The problem: For the entries below, print exactly the lines between the line holding "(map subject_of (user_subjects" and the line holding "(truthy (getenv relay_failing_at_quit", inclusive, and nothing else.
(Provided entries Opens)
(** ** The route [delete_subject] *)

(** [delete_subject] by a user who does not own subject [sid] leaves the
    subjects as they are, the subject [sid] of its owner among them, and
    still deletes every session of that subject; the other sessions
    stay. *)
Theorem delete_subject_of_other_user (sid uid : Z) (db : Db) :
  (forall r, In r (subjects_tbl db) -> sr_id r = sid -> sr_user_id r <> uid) ->
  subjects_tbl (delete_subject sid uid db) = subjects_tbl db /\
  sessions_tbl (delete_subject sid uid db)
  = filter (fun s => negb (ss_subject_id s =? sid)%Z) (sessions_tbl db) /\
  forall s, In s (sessions_tbl (delete_subject sid uid db)) -> ss_subject_id s <> sid.
Proof.
  intros Hother. unfold delete_subject. cbn [subjects_tbl sessions_tbl].
  split; [|split; [reflexivity|]].
  - apply filter_all. apply Forall_forall. intros r Hr.
    destruct (Z.eqb_spec (sr_id r) sid) as [E|E]; [|reflexivity].
    destruct (Z.eqb_spec (sr_user_id r) uid) as [Eu|Eu]; [|reflexivity].
    exfalso. exact (Hother r Hr E Eu).
  - intros s Hs. apply filter_In in Hs. destruct Hs as [_ Hs].
    destruct (Z.eqb_spec (ss_subject_id s) sid); [discriminate|assumption].
Qed.

(** User 1 deletes the subject 3 of user 2: the subject stays and its
    session is gone. *)
Lemma delete_subject_of_other_user_witness :
  subjects_tbl (delete_subject 3 1 sample_db) = subjects_tbl sample_db /\
  sessions_tbl (delete_subject 3 1 sample_db)
  = filter (fun s => negb (ss_subject_id s =? 3)%Z) (sessions_tbl sample_db) /\
  forall s, In s (sessions_tbl (delete_subject 3 1 sample_db)) -> ss_subject_id s <> 3%Z.
Proof.
  apply (delete_subject_of_other_user 3 1 sample_db).
  intros r Hr E. simpl in Hr.
  destruct Hr as [<- | [<- | [<- | []]]]; simpl in *; congruence.
Defined.

(** ** The routes on the sample database *)

Lemma sample_generate_plan :
  generate_plan sample_parse_float sample_strptime 0 10 1 sample_db
  = Reply (PlanOk (-6)) sample_db_planned.
Proof. vm_compute. reflexivity. Qed.

Lemma sample_adjust_missed :
  adjust_missed sample_parse_float sample_strptime 0 10 1 sample_db
  = Reply (Adjusted 1) sample_db_adjusted.
Proof. vm_compute. reflexivity. Qed.

Lemma sample_subject_ids : NoDup (map sr_id (subjects_tbl sample_db)).
Proof. simpl. repeat constructor; simpl; intuition discriminate. Qed.

(** The done session of last week and the session of user 2 are kept. *)
Lemma generate_plan_replaces_week_witness :
  filter (fun s => negb (in_week_of (-6) 1 sample_db s)) (sessions_tbl sample_db_planned)
  = filter (fun s => negb (in_week_of (-6) 1 sample_db s)) (sessions_tbl sample_db).
Proof.
  destruct (generate_plan_replaces_week _ _ _ _ _ _ _ _ sample_generate_plan)
    as (hpd & p & _ & _ & _ & _ & _ & H & _).
  exact H.
Defined.

Lemma generate_plan_twice_witness :
  exists db2,
    generate_plan sample_parse_float sample_strptime 0 10 1 sample_db_planned
    = Reply (PlanOk (-6)) db2 /\
    subjects_tbl db2 = subjects_tbl sample_db_planned /\
    settings_tbl db2 = settings_tbl sample_db_planned /\
    map session_content (sessions_tbl db2)
    = map session_content (sessions_tbl sample_db_planned).
Proof.
  exact (generate_plan_twice _ _ _ _ _ _ _ _ sample_generate_plan).
Defined.

Lemma weekly_summary_of_new_plan_witness :
  exists hpd p,
    hours_setting sample_parse_float 1 sample_db = Some hpd /\
    ai_generate_plan sample_strptime 0 10
                     (map subject_of (user_subjects 1 sample_db)) hpd = Done p /\
    forall d sm,
      In (d, sm) (weekly_summary 0 1 sample_db_planned) ->
      In d DAYS /\
      sum_total sm == day_total p d /\
      sum_total sm <= Qmax 0 hpd + (1 # 10) /\
      sum_done sm = 0%Z /\ sum_missed sm = 0%Z /\
      sum_pending sm = Z.of_nat (List.length (day_blocks p d)).
Proof.
  exact (weekly_summary_of_new_plan _ _ _ _ _ _ _ _ sample_subject_ids
                                    sample_generate_plan).
Defined.
Lemma failed_QUIT_reports_a_sent_message_as_an_error_witness :
  (truthy (getenv relay_failing_at_quit "MAILTRAP_LOGIN") = true
   ∧ truthy (getenv relay_failing_at_quit "MAILTRAP_PASSWORD") = true
   ∧ truthy (getenv relay_failing_at_quit "MAILTRAP_HOST") = true
   ∧ MIMEText_result relay_failing_at_quit "Hi" "plain" = None
   ∧ create_default_context_result relay_failing_at_quit = None
   ∧ as_string_result relay_failing_at_quit
       (message_for "bill@example.com" "Status Update" "Hi") = None
   ∧ quit_result relay_failing_at_quit
     = Some {| exn_type := SMTPResponseException;
               exn_str := "(421, b'closing')" |})
  ∧ send_user_email relay_failing_at_quit "bill@example.com" "Status Update" "Hi"
      start
    = (Return (smtp_error {| exn_type := SMTPResponseException;
                             exn_str := "(421, b'closing')" |}),
       {| calls := preparation "Hi"
                   ++ [SMTP_call (Some "sandbox.smtp.mailtrap.io") 587]
                   ++ session_steps relay_failing_at_quit
                        "bill@example.com" "Status Update" "Hi"
                   ++ session_end;
          connected := false |}).
Proof.
  split; [split_and!; reflexivity|].
  apply (failed_QUIT_reports_a_sent_message_as_an_error relay_failing_at_quit
           "bill@example.com" "Status Update" "Hi"
           {| exn_type := SMTPResponseException; exn_str := "(421, b'closing')" |});
    reflexivity.
Defined.

(** X6. When the message and the SSL context were built and the [SMTP]
    constructor raises, nothing else is called on the relay: no STARTTLS, no
    login, no send, no QUIT.  The exception is reported by the handler its
    class selects; a refused or unresolved connection is an [OSError] and
    gets the general error string, not the SMTP one. *)
Theorem failed_connection_is_reported_and_ends_the_call
    w (recipient_email subject body : string) e :
  let host := getenv w "MAILTRAP_HOST" in
  truthy (getenv w "MAILTRAP_LOGIN") = true →
  truthy (getenv w "MAILTRAP_PASSWORD") = true →
  truthy host = true →
  MIMEText_result w body "plain" = None →
  create_default_context_result w = None →
  connect_result w host 587 = Some e →
  send_user_email w recipient_email subject body start
  = (Return (if isinstance e SMTPException then smtp_error e
             else general_error e),
     {| calls := preparation body ++ [SMTP_call host 587];
        connected := false |}).
Proof.
  intros host Hlogin Hpassword Hhost Hmime Hcontext Hconnect. subst host.
  unfold send_user_email. rewrite Hlogin, Hpassword. simpl.
  unfold_run. simpl. rewrite Hmime. simpl. rewrite Hcontext. simpl.
  rewrite Hhost. simpl. rewrite Hconnect. simpl.
  destruct (isinstance e SMTPException); simpl; [reflexivity|].
  by rewrite isinstance_Exception.
Qed.

Lemma failed_connection_is_reported_and_ends_the_call_witness :
  (truthy (getenv unreachable_relay "MAILTRAP_LOGIN") = true
   ∧ truthy (getenv unreachable_relay "MAILTRAP_PASSWORD") = true
   ∧ truthy (getenv unreachable_relay "MAILTRAP_HOST") = true
   ∧ MIMEText_result unreachable_relay "Hi" "plain" = None
   ∧ create_default_context_result unreachable_relay = None
   ∧ connect_result unreachable_relay (getenv unreachable_relay "MAILTRAP_HOST") 587
     = Some {| exn_type := OSError; exn_str := "[Errno 111] Connection refused" |})
  ∧ send_user_email unreachable_relay "bill@example.com" "Status Update" "Hi" start
    = (Return (general_error
                 {| exn_type := OSError;
                    exn_str := "[Errno 111] Connection refused" |}),
       {| calls := preparation "Hi"
                   ++ [SMTP_call (Some "sandbox.smtp.mailtrap.io") 587];
          connected := false |}).
Proof.
  split; [split_and!; reflexivity|].
  apply (failed_connection_is_reported_and_ends_the_call unreachable_relay
           "bill@example.com" "Status Update" "Hi"
           {| exn_type := OSError; exn_str := "[Errno 111] Connection refused" |});
    reflexivity.
Defined.

(** X7. A MAILTRAP_HOST set to the empty string is treated like one that
    is not set: for every falsy host, once the message and the SSL context
    were built, the constructor opens no connection, STARTTLS is the only
    command tried, and the tool returns the SMTP error string with the text
    "please run connect() first", whatever the relay would have answered. *)
Theorem falsy_host_never_reaches_the_relay
    w (recipient_email subject body : string) :
  let host := getenv w "MAILTRAP_HOST" in
  truthy (getenv w "MAILTRAP_LOGIN") = true →
  truthy (getenv w "MAILTRAP_PASSWORD") = true →
  host = None ∨ host = Some EmptyString →
  MIMEText_result w body "plain" = None →
  create_default_context_result w = None →
  send_user_email w recipient_email subject body start
  = (Return (smtp_error not_connected),
     {| calls := preparation body ++ [SMTP_call host 587; starttls_call]
                 ++ session_end;
        connected := false |}).
Proof.
  intros host Hlogin Hpassword Hhost Hmime Hcontext. subst host.
  assert (truthy (getenv w "MAILTRAP_HOST") = false) as Hfalsy
    by by apply truthy_false.
  unfold send_user_email. rewrite Hlogin, Hpassword. simpl.
  unfold_run. simpl. rewrite Hmime. simpl. rewrite Hcontext. simpl.
  rewrite Hfalsy. simpl. reflexivity.
Qed.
(Provided entries Closes)
Exercise answer:
                     (map subject_of (user_subjects 1 sample_db)) hpd = Done p /\
    forall d sm,
      In (d, sm) (weekly_summary 0 1 sample_db_planned) ->
      In d DAYS /\
      sum_total sm == day_total p d /\
      sum_total sm <= Qmax 0 hpd + (1 # 10) /\
      sum_done sm = 0%Z /\ sum_missed sm = 0%Z /\
      sum_pending sm = Z.of_nat (List.length (day_blocks p d)).
Proof.
  exact (weekly_summary_of_new_plan _ _ _ _ _ _ _ _ sample_subject_ids
                                    sample_generate_plan).
Defined.
Lemma failed_QUIT_reports_a_sent_message_as_an_error_witness :
  (truthy (getenv relay_failing_at_quit "MAILTRAP_LOGIN") = true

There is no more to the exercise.